Look below for the line holding "pose proof (step_safe" and the line holding "(** The thread". Transcribe exactly those lines and all lines between them, nothing more.
───── Data shown ─────
(* ===== verification/BbqClaims.v ===== *)
(** * What holds of the locks, the scheduler, the buffers and the pipes under
      every schedule *)

From stdpp Require Import prelude list gmap.
From Stdlib Require Import ZArith Lia.
From S2P Require Import Prelude Synch SynchType SynchInv SynchSafe SynchBoot Bbq BbqSpec.

(** ** The machine of any client *)

Section client.
Context {act C : Type} (G : env) (act_lock : act -> option (list Z)) (HG : env_ok G).
Context (run_act : Z -> act -> C -> res (list (instr act) * C)) (CI : C -> Prop).
Context (Hact : forall t a s called s' x y, CI s -> run_act t a s = Done (called, s') ->
  chk1 G act_lock (IAct a) x = Some y -> c_gone x = false ->
  CI s' /\ chks G act_lock called x = Some y /\ rtok called = [] /\ ctok called = []).

Lemma run_safe es m : safe G act_lock CI m ->
  match run true run_act es m with
  | Done m' => safe G act_lock CI m'
  | Stop f => exists es1 m1, run true run_act es1 m = Done m1 /\ client_stop run_act m1 f
  end.
Proof using HG Hact.
  revert m. induction es as [|e es IH]; intros m Hm; simpl; [done|].
  pose proof (step_safe G act_lock HG run_act CI Hact e m Hm) as Hs. destruct (step true run_act e m) as [m'|f] eqn:E.
  - specialize (IH m' Hs). destruct (run true run_act es m') as [m''|f]; [done|].
    destruct IH as (es1 & m1 & ? & ?). exists (e :: es1), m1. simpl. by rewrite E.
  - exists [], m. auto.
Qed.
End client.

(** The thread on CPU [c] is about to run an action under spinlock [l]. *)
Definition in_section {act C} (act_lock : act -> option (list Z)) (m : machine act C) (c l : Z) : Prop :=
  exists p th a rest ls, cpus m !! c = Some p /\ threads m !! cur p = Some th /\ k th = IAct a :: rest /\
    act_lock a = Some ls /\ l ∈ ls.

(** What one sees of a safe machine. *)
Record well_scheduled {act C} (act_lock : act -> option (list Z)) (m : machine act C) : Prop := mk_ws {
  ws_mutex : forall c1 c2 l, in_section act_lock m c1 l -> in_section act_lock m c2 l -> c1 = c2;
  ws_intr : forall c p l, in_section act_lock m c l -> cpus m !! c = Some p -> c_if p = false;
  ws_one_cpu : forall c1 c2 p1 p2, cpus m !! c1 = Some p1 -> cpus m !! c2 = Some p2 -> cur p1 = cur p2 -> c1 = c2;
  ws_ready : NoDup (ready_queue m) /\
    forall t, t ∈ ready_queue m -> exists th, threads m !! t = Some th /\ state th = READY;
  ws_waiters : forall cv ws, cvs m !! cv = Some ws -> NoDup ws /\
    forall t, t ∈ ws -> is_Some (threads m !! t) /\ (t ∉ ready_queue m) /\
      forall cv' ws', cvs m !! cv' = Some ws' -> t ∈ ws' -> cv' = cv;
  ws_alive : forall c p, cpus m !! c = Some p -> is_Some (threads m !! cur p);
}.

Lemma safe_well_scheduled {act C} G (act_lock : act -> option (list Z)) (CI : C -> Prop) m :
  safe G act_lock CI m -> well_scheduled act_lock m.
Proof.
  intros (_ & X & lc & ow & HI). pose proof (i_place _ _ _ _ _ _ HI) as HP.
  assert (forall c l, in_section act_lock m c l -> exists p, cpus m !! c = Some p /\ l ∈ c_own (X (cur p)) /\ c_d (X (cur p)) <> 0) as Hsec.
  { intros c l (p & th & a & rest & ls & Hp & Hth & Hk & Hls & Hl). exists p. split; [done|].
    destruct (head_ok G act_lock HI Hp Hth Hk) as (y & Hy & _). cbn [chk1] in Hy. rewrite Hls in Hy.
    apply guard_some in Hy as [H _]. apply andb_true_iff in H as [[H _]%andb_true_iff _].
    destruct (only_fields _ _ H) as (-> & _ & ->). split; [done|]. destruct ls; [by apply elem_of_nil in Hl|]. simpl. lia. }
  split.
  - intros c1 c2 l (p1 & H1 & O1 & _)%Hsec (p2 & H2 & O2 & _)%Hsec.
    exact (cpu_unique _ _ _ _ _ _ _ _ _ _ (i_lock _ _ _ _ _ _ HI) H1 H2 O1 O2).
  - intros c p l (p' & Hp' & _ & Hd)%Hsec Hp. assert (p' = p) as -> by congruence.
    destruct (lo_cpu _ _ _ _ _ (i_lock _ _ _ _ _ _ HI) c p Hp) as [_ Hif]. by destruct (c_if p); [destruct Hd; auto|].
  - exact (lo_inj _ _ _ _ _ (i_lock _ _ _ _ _ _ HI)).
  - split; [apply HP|]. intros t [[th Hth] Hl]%(po_ready_in _ _ _ _ _ _ _ HP). exists th. split; [done|].
    by apply (po_rstate _ _ _ _ _ _ _ HP t).
  - intros cv ws Hws. destruct (po_cvs _ _ _ _ _ _ _ HP cv ws Hws) as [? Hin]. split; [done|].
    intros t [Hs Hl]%Hin. split; [done|]. split.
    + intros [_ ?]%(po_ready_in _ _ _ _ _ _ _ HP). congruence.
    + intros cv' ws' Hws' Ht. apply (po_cvs _ _ _ _ _ _ _ HP cv' ws' Hws') in Ht as [_ ?]. congruence.
  - intros c p Hp. by apply (to_cpu _ _ _ _ _ _ (i_type _ _ _ _ _ _ HI) c).
Qed.

(** C2 ([spinlock_acquire], [spinlock_release], [condvar_wait], [condvar_signal],
    [sleeplock_acquire], [sched_sched], [sched_ready], [timer_trap_handler], ...):
    the locks and the scheduler are safe under every schedule.  Take any number
    of CPUs and threads whose code the lock checker accepts, and any
    interleaving of their instructions and of timer interrupts.  The machine
    never panics, fails a kassert, corrupts a list or uses a freed thread (it
    can only stop in an action of the client).  In every state reached, two CPUs
    are never inside critical sections of the same spinlock, interrupts are off
    inside them, no thread runs on two CPUs, and the ready queue and the waiter
    lists hold each thread at most once, the ready queue only READY ones. *)
Theorem synch_safe {act C} G (act_lock : act -> option (list Z))
    (run_act : Z -> act -> C -> res (list (instr act) * C)) (CI : C -> Prop) idles progs s0 es :
  env_ok G ->
  (forall t a s called s' x y, CI s -> run_act t a s = Done (called, s') ->
     chk1 G act_lock (IAct a) x = Some y -> c_gone x = false ->
     CI s' /\ chks G act_lock called x = Some y /\ rtok called = [] /\ ctok called = []) ->
  boot_ok G act_lock idles progs -> Forall (fun tp => rtok tp.2 = [] /\ ctok tp.2 = []) progs -> CI s0 ->
  match run true run_act es (boot G idles progs s0) with
  | Done m => well_scheduled act_lock m
  | Stop f => exists es1 m1, run true run_act es1 (boot G idles progs s0) = Done m1 /\ client_stop run_act m1 f
  end.
Proof.
  intros HG Hact HB Htok HC.
  pose proof (run_safe G act_lock HG run_act CI Hact es (boot G idles progs s0)) as H.
  destruct (run true run_act es (boot G idles progs s0)) as [m|f]; [|apply H];
    [apply (safe_well_scheduled G act_lock CI), H|]; (split; [done|]); do 3 eexists; by apply boot_inv.
Qed.

(** ** The buffers *)

(** The items in the buffer, in order, as the code finds them. *)
Definition bbq_contents (b : BBQ) : list Z :=
  (fun i => items b !!! Z.to_nat (Z.rem (front b + Z.of_nat i) MAX_BBQ_SIZE))
    <$> seq 0 (Z.to_nat (i32 (next_empty b - front b))).

Lemma bbq_contents_ok b : bbq_ok b -> in_count b <= 2 ^ 31 ->
  g_in b = g_out b ++ bbq_contents b /\ Z.of_nat (length (bbq_contents b)) <= MAX_BBQ_SIZE.
Proof.
  intros [Hi Hfifo Hc Hn Hf Hr] Hlt. pose proof (count_nonneg b).
  assert (Z.to_nat (i32 (next_empty b - front b)) = (length (g_in b) - length (g_out b))%nat) as Hlen.
  { rewrite Hn, Hf, i32_sub, wraps_small by (unfold MAX_BBQ_SIZE in *; lia). unfold in_count, out_count. lia. }
  assert (bbq_contents b = drop (length (g_out b)) (g_in b)) as ->.
  { apply list_eq. intros i. unfold bbq_contents. rewrite Hlen, list_lookup_fmap, lookup_drop.
    destruct (decide (i < length (g_in b) - length (g_out b))%nat) as [Hlt'|Hge].
    - rewrite lookup_seq_lt by done. simpl.
      rewrite Hf, (wraps_small 32 (out_count b)) by (unfold in_count, out_count in *; simpl; lia).
      rewrite Z.rem_mod_nonneg by (unfold MAX_BBQ_SIZE; lia).
      specialize (Hr (out_count b + Z.of_nat i)). unfold in_count, out_count in *.
      rewrite <- Nat2Z.inj_add in *. rewrite Nat2Z.id in Hr. rewrite <- Hr by lia.
      symmetry. apply list_lookup_lookup_total_lt. rewrite Hi.
      pose proof (Z.mod_pos_bound (Z.of_nat (length (g_out b) + i)) MAX_BBQ_SIZE eq_refl). unfold MAX_BBQ_SIZE in *. lia.
    - rewrite lookup_seq_ge by lia. simpl. symmetry. apply lookup_ge_None. lia. }
  split.
  - rewrite Hfifo at 1. by rewrite take_drop.
  - rewrite length_drop. unfold in_count, out_count in *. lia.
Qed.

Lemma paired_kstart f : paired None f = true -> paired None (thread_kstart true f) = true.
Proof.
  intros Hf. unfold thread_kstart. apply paired_no_act; [done|]. rewrite paired_app, Hf. simpl.
  by destruct (scan None f) as [[]|].
Qed.

(** The configuration of buffers, files and threads a theorem starts from. *)
Record bbq_boot (G : env) (Q F : gset Z) (idles : list (Z * Z)) (progs : list (Z * list (instr bact)))
    (s0 : bstate) : Prop := mk_bbq_boot {
  bb_env : env_ok G;
  bb_cvs : set_Forall (fun q => e_cv G !! item_added q = Some (bbq_lock q) /\
                                e_cv G !! item_removed q = Some (bbq_lock q)) Q;
  bb_boot : boot_ok G (bact_lock Q F) idles progs;
  bb_tok : Forall (fun tp => rtok tp.2 = [] /\ ctok tp.2 = [] /\ paired None tp.2 = true) progs;
  bb_pipes : pipes_ok Q F s0;
  bb_init : set_Forall (fun q => exists mem, length mem = 512%nat /\ s_bbqs s0 !! q = Some (bbq_initial mem)) Q;
  bb_logs : s_ins s0 = [] /\ s_outs s0 = [] /\ s_buf s0 = ∅;
}.

Lemma bbq_boot_inv G Q F idles progs s0 :
  bbq_boot G Q F idles progs s0 -> binv G Q F 0 (boot G idles progs s0).
Proof.
  intros [HG HQ HB Htok HP Hi _]. rewrite Forall_forall in Htok.
  assert (Forall (fun tp : Z * list (instr bact) => rtok tp.2 = [] /\ ctok tp.2 = []) progs) as Ht.
  { apply Forall_forall. intros tp Hin. by destruct (Htok tp Hin) as (? & ? & _). }
  split; [split; [done|]; do 3 eexists; by apply boot_inv|]. split.
  - intros t th Ht'. simpl in Ht'.
    apply (boot_thread G (bact_lock Q F) idles progs HB) in Ht' as [[_ ->]|(_ & f & Hin & ->)]; [done|].
    apply code_ok_paired, paired_kstart. by destruct (Htok _ Hin) as (_ & _ & ?).
  - intros q Hq. destruct (Hi q Hq) as (mem & Hm & Hs). exists (bbq_initial mem). split; [done|].
    split; [by apply bbq_initial_ok|done].
Qed.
─────
Answer section.
  pose proof (step_safe G act_lock HG run_act CI Hact e m Hm) as Hs. destruct (step true run_act e m) as [m'|f] eqn:E.
  - specialize (IH m' Hs). destruct (run true run_act es m') as [m''|f]; [done|].
    destruct IH as (es1 & m1 & ? & ?). exists (e :: es1), m1. simpl. by rewrite E.
  - exists [], m. auto.
Qed.
End client.

(** The thread on CPU [c] is about to run an action under spinlock [l]. *)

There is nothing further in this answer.